In Kubernetes we have 3 types of service: ClusterIP, NodePort and Loadbalancer. See more details and differences here:
If the target host, which has zabbix-agentd installed, is in the same Kubernetes cluster, you can use the ClusterIP service DNS used by Zabbix Server and configure Zabbix Agentd to send metrics to it. The default ClusterIP name has the following format:
SERVICE_NAME.NAMESPACE.svc.cluster.local:PORT
Example:
zabbix-zabbix-server.monitoring.svc.cluster.local:10051
The name, type and IP of the services can be viewed using the command:
kubectl get service -n NAMESPACE
Example:
kubectl get service -n monitoring
The reverse is also true, that is... if the Zabbix Server expects to talk to the Zabbix Agentd and they are in the same cluster, the DNS name of the Zabbix Agentd ClusterIP service is:
Example:
zabbix-zabbix-agentd.mynamespace-example.svc.cluster.local:10050
Now, if they are on different clusters, networks or hosts, then it will be necessary to configure a Loadbalancer to expose the Zabbix Server, assign a DNS name on the DNS Server pointing to the loadbalancer IP, configure the network route and release permissions on the firewall.

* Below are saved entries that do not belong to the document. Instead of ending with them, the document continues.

(** * pbench-index: the indexing driver of the pbench server

    A shallow embedding of [main] from [server/bin/pbench-index.py]: the
    discovery of queued tar balls, the per tar ball indexing step with its
    classification of exceptions into status codes, the move of the tar
    ball link between the workflow directories, and the result code of
    the run.

    The collaborators that live outside the driver (the file system, the
    [PbenchTarBall] and [es_index] of the indexer, the [Report], the
    [quarantine] and [rename_tb_link] helpers) are given by an environment
    of oracles, [Env]; the calls the driver makes to them are recorded, in
    order, as a trace of events. *)

From Stdlib Require Import ZArith List String Ascii Bool Lia.
From Stdlib Require Import Sorted Permutation DecimalString OrderedTypeEx.
From Stdlib Require Import Decimal DecimalPos DecimalZ.
Import ListNotations.

Open Scope string_scope.
Open Scope Z_scope.

(** ** Paths: the functions of [os.path] (posixpath) the driver uses *)

Module PosixPath.

Definition sep : ascii := "/"%char.

Definition is_sep (c : ascii) : bool := Ascii.eqb c sep.

(** [rsplit p] is [(p[:i], p[i:])] for [i = p.rfind("/") + 1]. *)
Fixpoint rsplit (p : string) : string * string :=
  match p with
  | EmptyString => (EmptyString, EmptyString)
  | String c rest =>
      match rsplit rest with
      | (EmptyString, t) =>
          if is_sep c then (String c EmptyString, t)
          else (EmptyString, String c t)
      | (h, t) => (String c h, t)
      end
  end.

(** [all_sep s] is [s == sep * len(s)]. *)
Fixpoint all_sep (s : string) : bool :=
  match s with
  | EmptyString => true
  | String c rest => is_sep c && all_sep rest
  end.

(** [s.rstrip("/")] *)
Fixpoint rstrip (s : string) : string :=
  match s with
  | EmptyString => EmptyString
  | String c rest =>
      match rstrip rest with
      | EmptyString => if is_sep c then EmptyString else String c EmptyString
      | r => String c r
      end
  end.

Definition is_empty (s : string) : bool :=
  match s with EmptyString => true | _ => false end.

(** [os.path.dirname] *)
Definition dirname (p : string) : string :=
  let head := fst (rsplit p) in
  if negb (is_empty head) && negb (all_sep head) then rstrip head else head.

(** [os.path.basename] *)
Definition basename (p : string) : string := snd (rsplit p).

Definition startswith_sep (b : string) : bool :=
  match b with
  | String c _ => is_sep c
  | EmptyString => false
  end.

Fixpoint endswith_sep (a : string) : bool :=
  match a with
  | EmptyString => false
  | String c EmptyString => is_sep c
  | String _ rest => endswith_sep rest
  end.

(** One round of the loop of [os.path.join]. *)
Definition join2 (path b : string) : string :=
  if startswith_sep b then b
  else if is_empty path || endswith_sep path then path ++ b
  else path ++ "/" ++ b.

(** [os.path.join(a, *p)] *)
Definition join (a : string) (p : list string) : string :=
  fold_left join2 p a.

(** No separator occurs in [s]: the names a wildcard of a glob
    pattern matches. *)
Fixpoint no_sep (s : string) : bool :=
  match s with
  | EmptyString => true
  | String c rest => negb (is_sep c) && no_sep rest
  end.

End PosixPath.

Import PosixPath.

(** ** Options, link names *)

(** The attributes of the [options] argument of [main].  [cfg_name] is
    [None] when neither the command line nor the environment names a
    configuration file. *)
Record Options := {
  cfg_name : option string;
  dump_index_patterns : bool;
  dump_templates : bool;
  index_tool_data : bool;
  re_index : bool
}.

(** [not options.cfg_name] *)
Definition cfg_name_missing (o : Options) : bool :=
  match cfg_name o with
  | None => true
  | Some s => is_empty s
  end.

Definition _re_idx (o : Options) : string :=
  if re_index o then "RE-" else "".

Definition linksrc (o : Options) : string :=
  if index_tool_data o then "TO-INDEX-TOOL"
  else "TO-" ++ _re_idx o ++ "INDEX".

Definition linkdest (o : Options) : string :=
  if index_tool_data o then "INDEXED" else "TO-INDEX-TOOL".

Definition linkerrdest : string := "WONT-INDEX".

(** [f"{n:d}"] *)
Definition fmt_d (n : Z) : string := NilZero.string_of_int (Z.to_int n).

(** ** The environment *)

(** The result of a call that the driver guards with [except OSError]
    inside the discovery loop; anything else it raises reaches the
    [except Exception] around the loop. *)
Inductive io_outcome (A : Type) : Type :=
| IoOk (a : A)
| IoOSError
| IoUnexpected.
Arguments IoOk {A} a.
Arguments IoOSError {A}.
Arguments IoUnexpected {A}.

(** How the construction of the [IdxContext] ends. *)
Inductive init_outcome : Type :=
| InitOk
| InitConfigFileError
| InitConfigParserError
| InitBadConfig
| InitJsonFileError
| InitOtherException.

(** How [idxctx.templates.update_templates] ends. *)
Inductive templ_outcome : Type :=
| TemplOk
| TemplTemplateError
| TemplOtherException.

(** The exception classes the [try] statement around the indexing of one
    tar ball tells apart; [OtherException] is any other subclass of
    [Exception]. *)
Inductive exn : Type :=
| UnsupportedTarballFormat
| BadDate
| FileNotFoundError
| BadMDLogFormat
| SosreportHostname
| TarError
| OtherException.

(** Where in the [try] block the exception is raised: by the
    [PbenchTarBall(...)] call, when [ptb] is still [None], or later,
    when [ptb] is bound to the tar ball object. *)
Inductive stage : Type :=
| PtbNone
| PtbBound.

(** The tuple [es_index] returns. *)
Record es_result := {
  beg : Z;
  end_ : Z;
  successes : Z;
  duplicates : Z;
  failures : Z;
  retries : Z
}.

(** How the [try] block (open the tar ball, make the actions, open the
    indexing errors file, [es_index]) ends. *)
Inductive try_outcome : Type :=
| Raises (st : stage) (e : exn)
| Returns (r : es_result).

(** How [os.path.getsize(ie_filename)] ends. *)
Inductive ie_outcome : Type :=
| IeSize (n : Z)
| IeFileNotFound
| IeOtherException.

Record Env := {
  idxctx_init : init_outcome;
  (** the [try] block that checks the directories *)
  setup_raises : bool;
  ARCHIVE_rp : string;
  ARCHIVE_isdir : bool;
  INCOMING_rp : string;
  INCOMING_isdir : bool;
  qdir : string;
  qdir_isdir : bool;
  (** discovery *)
  iglob : string -> list string;
  realpath : string -> io_outcome string;
  isfile : string -> bool;
  getsize : string -> io_outcome Z;
  (** templates and reports *)
  update_templates : templ_outcome;
  post_start : option string;
  post_errors_raises : string -> bool;
  post_final_raises : bool;
  (** [tempfile.TemporaryDirectory(...)] raises *)
  tmpdir_raises : bool;
  (** the writing of the list of the tar balls raises *)
  list_file_raises : bool;
  (** indexing of one tar ball: tool data only?, the link, the
      directory of the unpacked tar ball *)
  try_block : bool -> string -> string -> try_outcome;
  ie_getsize : string -> ie_outcome;
  (** [rename_tb_link tb dest] *)
  rename_raises : string -> string -> bool
}.

(** ** Events *)

Inductive ledger : Type :=
| Indexed
| Erred
| Skipped.

(** The calls the driver makes to its collaborators.  [quarantine]
    returns to the discovery loop (the quarantine gate raises nothing
    past its boundary); [EvPostStatus] tells whether the posting
    returned; [EvPbenchTarBall] is the start of the [try] block of the
    loop body; [EvLedger] is a line printed to a ledger file and
    [EvRename] a call of [rename_tb_link], which may raise
    ([rename_raises]). *)
Inductive event : Type :=
| EvDumpIdxPatterns
| EvDumpTemplates
| EvQuarantine (tb : string)
| EvUpdateTemplates
| EvPostStatus (kind : string) (posted : bool)
| EvPbenchTarBall (tb : string)
| EvLedger (l : ledger) (tb : string)
| EvRename (tb dest : string).

(** The value of a run: [main] returns a status, or an exception leaves
    it. *)
Inductive run_result : Type :=
| Return (status : Z)
| Propagates.

(** ** Discovery of the tar balls to index *)

(** An entry of [tarballs]: [(size, controller, tb)]. *)
Definition tarball : Type := Z * string * string.

Definition tb_size (t : tarball) : Z := fst (fst t).
Definition tb_controller (t : tarball) : string := snd (fst t).
Definition tb_path (t : tarball) : string := snd t.

(** What the body of the discovery loop decides for one link. *)
Inductive verdict : Type :=
| Accepted (t : tarball)
| Quarantined
| Unexpected.

(** The body of [for tb in glob.iglob(tb_glob)]. *)
Definition gate (env : Env) (tb : string) : verdict :=
  match realpath env tb with
  | IoUnexpected => Unexpected
  | IoOSError => Quarantined
  | IoOk rp =>
      let controller_path := dirname rp in
      let controller := basename controller_path in
      let archive_path := dirname controller_path in
      if negb (archive_path =? ARCHIVE_rp env)%string then Quarantined
      else if negb (isfile env (rp ++ ".md5")) then Quarantined
      else
        match getsize env rp with
        | IoUnexpected => Unexpected
        | IoOSError => Quarantined
        | IoOk size => Accepted (size, controller, tb)
        end
  end.

(** The discovery loop over the links the glob yields: the calls to
    [quarantine] it makes and, unless an unexpected exception ends it,
    the list [tarballs] it builds. *)
Fixpoint scan (env : Env) (tbs : list string)
  : list event * option (list tarball) :=
  match tbs with
  | [] => ([], Some [])
  | tb :: rest =>
      match gate env tb with
      | Unexpected => ([], None)
      | Quarantined =>
          let '(tr, r) := scan env rest in (EvQuarantine tb :: tr, r)
      | Accepted t =>
          let '(tr, r) := scan env rest in (tr, option_map (cons t) r)
      end
  end.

Hi @aeciopires Thank you for such detailed reply!
In my case Zabbix server deployment is in different network with zabbix-agent .
In fact , the SERVERIP
in log is the IP of loadbalancer. We do have DNS name on the DNS server pointing to the loadbalancer IP.
I think the problem is : The loadbalancer or Kubernetes CAN NOT identify which zabbix server pod is active to provide service. When request from zabbix client is balnaced to standby zabbix server pod , it will failed.
Do you agree ?
Hi @pirateunclejack!
Thanks for adding this detail. I can understand better now. You will probably need to adjust some configuration in your container network interface (CNI) in your Kubernetes cluster to preserve the source IP (in this case the zabbix agent).
Your loadbalancer must understands and respects the service’s externalTrafficPolicy option, and implements different announcements modes depending on the policy and announcement protocol you select.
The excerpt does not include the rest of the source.